After several leading telecom players failed to bring high-speed broadband to UK villages due to profitability issues, residents of Lyddington, Rutland, have decided to take matters into their own hands by raising almost £37,000 in order to form Rutland Telecom, which will offer villagers fibre optic broadband with speeds up to 40 Mbps.
The villagers decided to jump the digital divide after repetitive requests to telecoms like BT and Virgin failed to ignite their interest in offering fast internet access to the villagers.
The money required to float the broadband plans was raised by 11 local businessmen who dished out £3000 each in order to form Rutland Telecom which plans to charge £30 per month for the purpose of recovering the investment and maintaining the connections.
Commenting on the issue at hand, Dr David Lewis, managing director, Rutland Telecom, told the Telegraph that “We have now received approaches from many areas around the UK following our success in Lyddington and we are progressing the deployment of more street cabinets in Wales, Yorkshire and Leicestershire using private finance models.”
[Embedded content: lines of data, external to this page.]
Ltac csimp :=
  unfold c_take, c_drop, c_write, c_pin; cbn [av ar al];
  repeat (rewrite fn_insert_eq || rewrite fn_insert_ne by (done || congruence || lia)).
(** Equality of two views, block by block. *)
Ltac csolve :=
  intros ?c; unfold c_take, c_drop, c_write, c_pin; cbn [av ar al];
  unfold insert, fn_insert; repeat case_decide; subst; split_and!; try done; try lia; try congruence.

(** References that survive an operation. *)
Ltac bop_pos :=
  intros ?c; unfold c_take, c_drop, c_write, c_pin; cbn [av ar al];
  unfold insert, fn_insert; repeat case_decide; subst; lia.
Ltac bop_last O := eapply bop_trans; [|exact O|bop_pos].

Lemma quiet_room l A : quiet l A -> (length l < NBUF)%nat -> room A.
Proof.
  intros Q Hl. exists l. split; [done|]. intros b. destruct (Q b) as [_ ->].
  by case_decide.
Qed.

Lemma splice_all (src dst : list Z) :
  length src = bsize -> length dst = bsize -> splice 0 (take bsize src) dst = src.
Proof.
  intros Hs Hd. unfold splice. rewrite take_0, <- Hs, firstn_all, Nat.add_0_l.
  rewrite drop_ge by lia. by rewrite app_nil_r.
Qed.

Lemma copy_buf_ok s A i j b c :
  binv s A -> handle s i b -> handle s j c -> 0 < ar A b -> 0 < ar A c ->
  exists s', copy_buf i j s = Ok tt s' /\ bop s A s' (c_write b (av A c) A) [] /\
    handle s' i b /\ handle s' j c.
Proof.
  intros I Hi Hj Hp Hq. unfold copy_buf.
  destruct (get_data_ok s A j c I Hj) as (x & E & Hx & _).
  erewrite bind_ok by exact E. rewrite Hx.
  destruct (upd_data_ok s A i b (fun dst => splice 0 (take bsize (av A c)) dst))
    as (s' & E' & O & H'); [done|done|done| |].
  { rewrite splice_all; apply (bi_len _ _ I). }
  exists s'. split; [exact E'|]. rewrite splice_all in O by apply (bi_len _ _ I).
  split_and!; [done|done|]. by apply (bo_kept _ _ _ _ _ O).
Qed.

(** Two blocks read, the second one into the first or the first into the
    second, and written. *)
Lemma open_two s A pid x y :
  binv s A -> running (prj s) pid -> x <> y -> al A x = None -> al A y = None ->
  ar A x < 2 ^ 30 -> ar A y < 2 ^ 30 -> room A -> 0 < ar A y \/ room (c_take pid x A) ->
  exists i j s1 s2, bread ROOTDEV x s = Ok i s1 /\ bread ROOTDEV y s1 = Ok j s2 /\
    bop s A s2 (c_take pid y (c_take pid x A)) [] /\ handle s2 i x /\ handle s2 j y.
Proof.
  intros I R Hne Lx Ly Rx Ry Hrx Hry. pose proof (bi_pos _ _ I) as Hp.
  destruct (bread_ok s A pid x) as (i & s1 & E1 & O1 & H1); [done|done|done|lia|by right|].
  destruct (bread_ok s1 (c_take pid x A) pid y) as (j & s2 & E2 & O2 & H2);
    [apply O1|by eapply bop_running|by csimp|csimp; lia|csimp; tauto|].
  exists i, j, s1, s2. split_and!; [done|done| | |done].
  - pose proof (Hp x). pose proof (Hp y).
    change (@nil (Z * list Z)) with (@nil (Z * list Z) ++ []). bop_last O2. exact O1.
  - apply (bo_kept _ _ _ _ _ O2); [done|]. pose proof (Hp x). csimp. lia.
Qed.
(* ===== verification/Fs.v ===== *)
(** * The file system, [kernel/fs.c]

    Blocks, inodes, file contents, directories and path names, over the
    transactions of [Log.v] and the user memory of [Vm.v].  A pointer to an
    in-memory inode is an index into [itable], [None] the null pointer.  A
    data block is a list of bytes; the structures on disk ([struct
    superblock], [struct dinode], [struct dirent]) are read from it and
    stored into it at their offsets.

    The destination of [readi] is a user address, a physical address or a
    variable of the kernel ([Local]), whose new bytes are part of the result;
    the source of [writei] is a user address or the bytes of a kernel
    variable. *)

From stdpp Require Import base numbers strings decidable sets gmap functions list.
From S2P Require Import Prelude.
From S2P Require Import CString.
From S2P Require Import Riscv.
From S2P Require Import Sched.
From S2P Require Import Kalloc.
From S2P Require Import Vm.
From S2P Require Import Sleeplock.
From S2P Require Import Bio.
From S2P Require Import Log.
Open Scope Z_scope.
Open Scope xv6_scope.

(** ** On-disk format, [kernel/fs.h] and [kernel/stat.h] *)

Definition ROOTINO : Z := 1.
Definition FSMAGIC : Z := 0x10203040.
Definition NDIRECT : Z := 12.
Definition NINDIRECT : Z := BSIZE / 4.
Definition MAXFILE : Z := NDIRECT + NINDIRECT.
Definition sizeof_dinode : Z := 64.
(** Inodes per block, bitmap bits per block. *)
Definition IPB : Z := BSIZE / sizeof_dinode.
Definition BPB : Z := BSIZE * 8.
Definition DIRSIZ : nat := 14.
Definition T_DIR : Z := 1.
Definition T_FILE : Z := 2.
Definition T_DEVICE : Z := 3.
Definition T_SYMLINK : Z := 4.

Record superblock : Type := mksuperblock {
  sb_magic : Z;  (** must be FSMAGIC *)
  sb_size : Z;  (** size of file system image (blocks) *)
  sb_nblocks : Z;  (** number of data blocks *)
  sb_ninodes : Z;  (** number of inodes *)
  sb_nlog : Z;  (** number of log blocks *)
  sb_logstart : Z;  (** block number of first log block *)
  sb_inodestart : Z;  (** block number of first inode block *)
  sb_bmapstart : Z;  (** block number of first free map block *)
}.
#[export] Instance set_sb_magic : Setter sb_magic := fun v r => mksuperblock v (sb_size r) (sb_nblocks r) (sb_ninodes r) (sb_nlog r) (sb_logstart r) (sb_inodestart r) (sb_bmapstart r).
#[export] Instance set_sb_size : Setter sb_size := fun v r => mksuperblock (sb_magic r) v (sb_nblocks r) (sb_ninodes r) (sb_nlog r) (sb_logstart r) (sb_inodestart r) (sb_bmapstart r).
#[export] Instance set_sb_nblocks : Setter sb_nblocks := fun v r => mksuperblock (sb_magic r) (sb_size r) v (sb_ninodes r) (sb_nlog r) (sb_logstart r) (sb_inodestart r) (sb_bmapstart r).
#[export] Instance set_sb_ninodes : Setter sb_ninodes := fun v r => mksuperblock (sb_magic r) (sb_size r) (sb_nblocks r) v (sb_nlog r) (sb_logstart r) (sb_inodestart r) (sb_bmapstart r).
#[export] Instance set_sb_nlog : Setter sb_nlog := fun v r => mksuperblock (sb_magic r) (sb_size r) (sb_nblocks r) (sb_ninodes r) v (sb_logstart r) (sb_inodestart r) (sb_bmapstart r).
#[export] Instance set_sb_logstart : Setter sb_logstart := fun v r => mksuperblock (sb_magic r) (sb_size r) (sb_nblocks r) (sb_ninodes r) (sb_nlog r) v (sb_inodestart r) (sb_bmapstart r).
#[export] Instance set_sb_inodestart : Setter sb_inodestart := fun v r => mksuperblock (sb_magic r) (sb_size r) (sb_nblocks r) (sb_ninodes r) (sb_nlog r) (sb_logstart r) v (sb_bmapstart r).
#[export] Instance set_sb_bmapstart : Setter sb_bmapstart := fun v r => mksuperblock (sb_magic r) (sb_size r) (sb_nblocks r) (sb_ninodes r) (sb_nlog r) (sb_logstart r) (sb_inodestart r) v.

(** Block containing inode [i]; block of the free map containing the bit for
    block [b]. *)
Definition IBLOCK (i : Z) (sb : superblock) : Z := u32 (i / IPB + sb_inodestart sb).
Definition BBLOCK (b : Z) (sb : superblock) : Z := u32 (b / BPB + sb_bmapstart sb).

Definition dec_sb (d : list Z) : superblock :=
  mksuperblock (get_le 4 0 d) (get_le 4 4 d) (get_le 4 8 d) (get_le 4 12 d)
    (get_le 4 16 d) (get_le 4 20 d) (get_le 4 24 d) (get_le 4 28 d).

(** [struct dinode], at offset [off] of a block. *)
Record dinode : Type := mkdinode {
  di_type : Z;
  di_major : Z;
  di_minor : Z;
  di_nlink : Z;
  di_size : Z;
  di_addrs : list Z;  (** data block addresses *)
}.
#[export] Instance set_di_type : Setter di_type := fun v r => mkdinode v (di_major r) (di_minor r) (di_nlink r) (di_size r) (di_addrs r).
#[export] Instance set_di_major : Setter di_major := fun v r => mkdinode (di_type r) v (di_minor r) (di_nlink r) (di_size r) (di_addrs r).
#[export] Instance set_di_minor : Setter di_minor := fun v r => mkdinode (di_type r) (di_major r) v (di_nlink r) (di_size r) (di_addrs r).
#[export] Instance set_di_nlink : Setter di_nlink := fun v r => mkdinode (di_type r) (di_major r) (di_minor r) v (di_size r) (di_addrs r).
#[export] Instance set_di_size : Setter di_size := fun v r => mkdinode (di_type r) (di_major r) (di_minor r) (di_nlink r) v (di_addrs r).
#[export] Instance set_di_addrs : Setter di_addrs := fun v r => mkdinode (di_type r) (di_major r) (di_minor r) (di_nlink r) (di_size r) v.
According to a recent survey, one in four Britons did not have an adequate internet connection, which was clearly an impediment to small businesses, schools and other institutions.
If Rutland's example is copied across the UK, it will spread high speed broadband much faster than if the government tries to strong arm the telecommunications industry to do so. It will be interesting to find out whether this will force the ISPs to do the right thing.